Once the company is registered it becomes a separate legal entity and is considered as an independent business. It can make agreements and commitments that are binding on third parties. However, any debts incurred by the company are the responsibility of the Company and not the shareholders.
The Company is required to prepare a financial statement every month and at the annual shareholders’ meeting it must be approved by the shareholders. The director must prepare a list of the shareholders holding shares at that time and a list of those who are no longer shareholders and submit it to DBD within fourteen days after the date of the last shareholders’ meeting.
In most cases, a company registration in Thailand requires that the business has at least the minimum registered capital required under Thai law. In order to evidence the injection of funds into a company, it is usually necessary for the shareholders to provide the Department of Business Development with a letter of certification from their bank. In some cases, particularly for foreign companies seeking to operate in sectors that require a Foreign Business License or promotion through the Board of Investment or that want to open a branch or representative office, the requirement may be more stringent.
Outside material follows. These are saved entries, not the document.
(** Modelled from the spec: Enter when RSI(14) crosses below the oversold
    threshold, Exit when it crosses above the overbought threshold. *)
Definition rsi_reversion (oversold overbought : Q) (hist : list Bar)
    : Decision :=
  let now := map close hist in
  let before := removelast now in
  match rsi 14 before, rsi 14 now with
  | Some r0, Some r1 =>
      if Qle_bool oversold r0 && negb (Qle_bool oversold r1) then Enter
      else if Qle_bool r0 overbought && negb (Qle_bool r1 overbought)
           then Exit
      else Hold
  | _, _ => Hold
  end.

(** Modelled from the spec: the Strategy Policy contract. [hist] is the
    bar history from the series start up to and including the current
    bar. Buy-and-hold enters on the first bar and never exits. *)
Definition decide (s : Strategy) (hist : list Bar) : Decision :=
  match s with
  | BuyHold =>
      match hist with
      | [_] => Enter
      | _ => Hold
      end
  | MACrossover fast slow => ma_crossover fast slow hist
  | RSIMeanReversion oversold overbought =>
      rsi_reversion oversold overbought hist
  end.


(** *** Execution Simulator *)

(** Modelled from the spec: the initial state, Flat with the initial
    capital, an empty ledger and an empty curve. *)
Definition initial_state (cfg : Config) : SimState :=
  {| capital := initial_capital cfg; position := None;
     ledger := []; curve := [] |}.

(** Modelled from the spec: slippage moves the fill against the trader; a
    buy fills above the price. *)
Definition buy_fill (cfg : Config) (price : Q) : Q :=
  price * (1 + slippage cfg).

(** Modelled from the spec: a sell fills below the price. *)
Definition sell_fill (cfg : Config) (price : Q) : Q :=
  price * (1 - slippage cfg).

(** Modelled from the spec: step 2 of the per-bar algorithm, with
    fractional shares. *)
Definition open_position (cfg : Config) (b : Bar) (st : SimState)
    : SimState :=
  let fill := buy_fill cfg (close b) in
  let n := position_size cfg * capital st / fill in
  let notional := n * fill in
  let fee := commission cfg * notional in
  {| capital := capital st - notional - fee;
     position := Some {| pos_entry_date := date b;
                         pos_entry_price := fill;
                         pos_shares := n |};
     ledger := ledger st;
     curve := curve st |}.
(** With the binding's check as the spec describes it, the verdict is whether
    the pending set the binding looks at holds an entry with exactly this
    destination and data; by [existsb_renumber] the entries' sequence numbers
    do not matter. *)
Lemma txAlreadyExists_legacy_verdict :
  forall (W : Type) (h : Handler W) (w : W) (signerData : SignerData)
         (staged : option (list PendingTx)) (target encodedData : string),
    outcome (run h (txAlreadyExists KIND.legacy signerData staged target
                      encodedData) w)
    = match fst (legacy_lookup h signerData w) with
      | Ok pending => Returned (existsb (same_call target encodedData) pending)
      | Raise e => Thrown e
      end.
Proof.
  intros W h w signerData staged target encodedData.
  unfold txAlreadyExists, legacy_lookup.
  change (KIND.legacy === KIND.safe) with false.
  change (KIND.legacy === KIND.legacy) with true. cbv iota.
  unfold checkMultisigExistingPendingTx.
  destruct (stagedTransactions signerData) as [entries|]; cbn.
  - reflexivity.
  - destruct (h _ (MultisigPendingLookup (multisigContract signerData)) w)
      as [[pending|e] w']; reflexivity.
Qed.

(** The caller's pending set says the candidate is staged, the contract's own
    lookup says it is not: the contract wins. *)
Example legacy_ignores_callers_pending_set :
  outcome (run mock (txAlreadyExists KIND.legacy
                       (mkSignerData None None None (Some (mkContract "0xmultisig")) None)
                       (Some [mkPendingTx "0xdest" "0xdata" 1]) "0xdest" "0xdata")
             world0) = Returned false.
Proof. reflexivity. Qed.

(** ** Listing staged transactions *)

(** Counterexample to C7 as stated: for the Direct kind [getStagedTransactions]
    resolves to [undefined], not to an empty set. *)
Lemma getStagedTransactions_direct_not_empty_set :
  outcome (run mock (getStagedTransactions KIND.eoa emptySignerData "mainnet") world0)
    <> Returned (Some []).
Proof. cbn. discriminate. Qed.

(** C7, amended. For the Direct kind, [getStagedTransactions] returns
    [undefined] (no value, rather than an empty set) for every handle and
    network, without querying any backend. *)
Theorem getStagedTransactions_direct_undefined :
  forall (W : Type) (h : Handler W) (w : W) (signerData : SignerData)
         (network : string),
    run h (getStagedTransactions KIND.eoa signerData network) w
      = mkRun (Returned None) w [].
Proof. intros. reflexivity. Qed.

(** ** Building the handle *)

(** C5. For the Coordinated kind, [getSignerData] fetches the coordinating
    contract's sequence number exactly once.  When the fetched value is
    unusable (empty or zero) the session ends there: the notice is printed,
    the process exits, nothing is retried.  When it is usable the handle
    returned carries the contract reference and that sequence number. *)
Theorem getSignerData_safe_fetches_once :
  forall (W : Type) (h : Handler W) (w w1 w2 : W) (providerUrl newOwner : string)
         (safe : Contract) (fetched : option Z),
    h _ (GetSafeInstance providerUrl newOwner) w = (Ok safe, w1) ->
    h _ (GetSafeNonce safe) w1 = (Ok fetched, w2) ->
    let r := run h (getSignerData KIND.safe providerUrl newOwner) w in
    nonce_fetches (trace r) = 1%nat /\
    world r = w2 /\
    if truthy fetched
    then outcome r = Returned (mkSignerData (Some safe) fetched None None None) /\
         trace r = [ Called (GetSafeInstance providerUrl newOwner);
                     Called (GetSafeNonce safe);
                     Logged (ConsoleLog yellow
                               ("Using Protocol DAO Safe contract at " ++ address safe)) ]
    else BackendUnreachable r /\
         trace r = [ Called (GetSafeInstance providerUrl newOwner);
                     Called (GetSafeNonce safe);
                     Logged (ConsoleLog gray "Cannot access safe. Exiting.") ].
Proof.
  intros W h w w1 w2 providerUrl newOwner safe fetched Hinstance Hnonce r.
  subst r. unfold getSignerData, BackendUnreachable.
  change (KIND.safe === KIND.safe) with true. cbn.
  rewrite Hinstance. cbn. rewrite Hnonce. cbn.
  destruct (truthy fetched); cbn; repeat split; auto.
Qed.

Lemma getSignerData_safe_fetches_once_witness :
  let r := run mock (getSignerData KIND.safe "http://node" "0xsafe")
             (mkMockWorld (Some 0) 0 []) in
  nonce_fetches (trace r) = 1%nat /\
  world r = mkMockWorld (Some 0) 0 [] /\
  BackendUnreachable r /\
  trace r = [ Called (GetSafeInstance "http://node" "0xsafe");
              Called (GetSafeNonce (mkContract "0xsafe"));
              Logged (ConsoleLog gray "Cannot access safe. Exiting.") ].
Proof.
  exact (getSignerData_safe_fetches_once MockWorld mock
           (mkMockWorld (Some 0) 0 []) (mkMockWorld (Some 0) 0 [])
           (mkMockWorld (Some 0) 0 []) "http://node" "0xsafe"
           (mkContract "0xsafe") (Some 0) eq_refl eq_refl).
Defined.

(** An empty answer ends the session as well; a usable one gives the handle. *)
Example getSignerData_safe_empty_answer :
  outcome (run mock (getSignerData KIND.safe "http://node" "0xsafe")
             (mkMockWorld None 0 [])) = Exited.
Proof. reflexivity. Qed.

Example getSignerData_safe_usable_answer :
  outcome (run mock (getSignerData KIND.safe "http://node" "0xsafe") world0)
    = Returned safe_handle0.
Proof. reflexivity. Qed.

(** The sequence number is fetched at most once whatever the collaborators
    answer, also when one of them rejects. *)
Lemma getSignerData_never_refetches :
  forall (W : Type) (h : Handler W) (w : W) (signerKind providerUrl newOwner : string),
    (nonce_fetches (trace (run h (getSignerData signerKind providerUrl newOwner) w))
     <= 1)%nat.
Proof.
  intros W h w signerKind providerUrl newOwner. unfold getSignerData.
  destruct (signerKind === KIND.safe); cbn.
  - destruct (h _ (GetSafeInstance providerUrl newOwner) w) as [[safe|e] w1]; cbn;
      [|auto].
    destruct (h _ (GetSafeNonce safe) w1) as [[fetched|e] w2]; cbn; [|auto].
    destruct (truthy fetched); cbn; [|auto].
    destruct (signerKind === KIND.legacy); cbn; [|auto].
    destruct (h _ (GetMultisigInstance providerUrl newOwner) w2) as [[m|e] w3];
      cbn; auto.
  - destruct (signerKind === KIND.legacy); cbn; [|auto].
    destruct (h _ (GetMultisigInstance providerUrl newOwner) w) as [[m|e] w3];
      cbn; auto.
Qed.

(** ** Submitting *)

(** What a returning run of the staging branch looks like. *)
Lemma staging_run_returned :
  forall (W : Type) (h : Handler W) (w w' : W) (signerData signerData' : SignerData)
         (network privateKey providerUrl encodedData to : string) (wallet : Wallet)
         (gasLimit : option Z) (gasPrice : string) (result : option Receipt)
         (t : list Event),
    run h (acceptOwnershipBySigner KIND.safe signerData false network privateKey
             providerUrl encodedData to wallet gasLimit gasPrice) w
      = mkRun (Returned (result, signerData')) w' t ->
    exists (latest : Z) (txHash sig : string),
      let newNonce := match lastNonce signerData with
                      | Some tracked => Z.max tracked latest + 1
                      | None => latest + 1
                      end in
      result = None /\
      signerData' = set_lastNonce signerData (Some newNonce) /\
      t = [ Called (SafeLatestSequence (protocolDaoContract signerData) network);
            Called (SafeTransactionHash (protocolDaoContract signerData) to
                      encodedData (wallet_address wallet) newNonce);
            Called (GetSafeSignature privateKey providerUrl txHash);
            Called (SaveTransactionToApi (protocolDaoContract signerData) network
                      encodedData newNonce to (wallet_address wallet) txHash sig) ].
Proof.
  intros W h w w' signerData signerData' network privateKey providerUrl
         encodedData to wallet gasLimit gasPrice result t Hrun.
  unfold acceptOwnershipBySigner in Hrun.
  change ((KIND.safe === KIND.safe) && negb false) with true in Hrun.
  cbn in Hrun.
  repeat next_reply; try discriminate.
  unfold after in Hrun. cbn in Hrun. inversion Hrun; subst.
  eexists _, _, _. cbn. repeat split.
Qed.

(** Counterexample to C3 as stated: with the unrecognised kind ["LEDGER"],
    [acceptOwnershipBySigner] does not fail; it sends the transaction from the
    wallet and returns. *)
Lemma unrecognised_kind_is_not_rejected :
  "LEDGER" <> KIND.safe /\ "LEDGER" <> KIND.legacy /\ "LEDGER" <> KIND.eoa /\
  run mock (acceptOwnershipBySigner "LEDGER" emptySignerData false "mainnet"
              "0xkey" "http://node" "0xdata" "0xdest" wallet0 None "20") world0
    = mkRun (Returned (None, emptySignerData)) world0
        (direct_trace "20" "0xdata" "0xdest" wallet0 None 20000000000
           (mkTxResponse "0xsent") (mkReceipt "0xsent")).
Proof. repeat split; discriminate. Qed.

(** C3, amended. Every signer kind other than ['SAFE'] and ['LEGACY'],
    recognised or not, is routed like the Direct kind and nothing is rejected
    for its kind: [getSignerData] returns the empty handle,
    [getStagedTransactions] returns [undefined], [txAlreadyExists] returns
    [false], and [acceptOwnershipBySigner] is the direct single-wallet
    execution. *)
Theorem other_kinds_are_routed_as_direct :
  forall signerKind : string,
    signerKind <> KIND.safe ->
    signerKind <> KIND.legacy ->
    (forall providerUrl newOwner : string,
        getSignerData signerKind providerUrl newOwner = Ret emptySignerData) /\
    (forall (signerData : SignerData) (network : string),
        getStagedTransactions signerKind signerData network = Ret None) /\
    (forall (signerData : SignerData) (staged : option (list PendingTx))
            (target encodedData : string),
        txAlreadyExists signerKind signerData staged target encodedData = Ret false) /\
    (forall (signerData : SignerData) (useFork : bool)
            (network privateKey providerUrl encodedData to : string)
            (wallet : Wallet) (gasLimit : option Z) (gasPrice : string),
        acceptOwnershipBySigner signerKind signerData useFork network privateKey
          providerUrl encodedData to wallet gasLimit gasPrice
        = acceptOwnershipBySigner KIND.eoa signerData useFork network privateKey
            providerUrl encodedData to wallet gasLimit gasPrice).
Proof.
  intros signerKind Hsafe Hlegacy.
  apply strict_eq_false in Hsafe. apply strict_eq_false in Hlegacy.
  repeat split; intros.
  - unfold getSignerData. now rewrite Hsafe, Hlegacy.
  - unfold getStagedTransactions. now rewrite Hsafe, Hlegacy.
  - unfold txAlreadyExists. now rewrite Hsafe, Hlegacy.
  - unfold acceptOwnershipBySigner. now rewrite Hsafe, Hlegacy.
Qed.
The share structure of a Thai Limited Company must be defined in a memorandum of association filed with the application and during a statutory meeting. The number of shares must be specified along with their par value and paid up (shares can be constituted in cash or non-cash assets). Preferential vote rights and dividend allocations can be adjusted among the shareholders.
In order to establish a company in Thailand, you will need to convene a statutory meeting once the share structure for the company is identified and defined, the Memorandum of Association is approved and the Board of Directors and Auditor are elected. You will also need to submit an application to register the company within 3-months from the date of the Statutory Meeting together with the relevant Governmental fees.
During the process of preparing an application, you will be required to submit details of shareholders including their present and permeant address. You will also need to provide information pertaining to the company’s finance and business objectives.
Once the company has been registered, you will need to prepare an annual financial statement and submit it to the Department of Business Development (DBD), along with copies of all shareholder’s records. In addition, you will need to display a company name board in its head office and any branch offices within 30 days from the date of registration.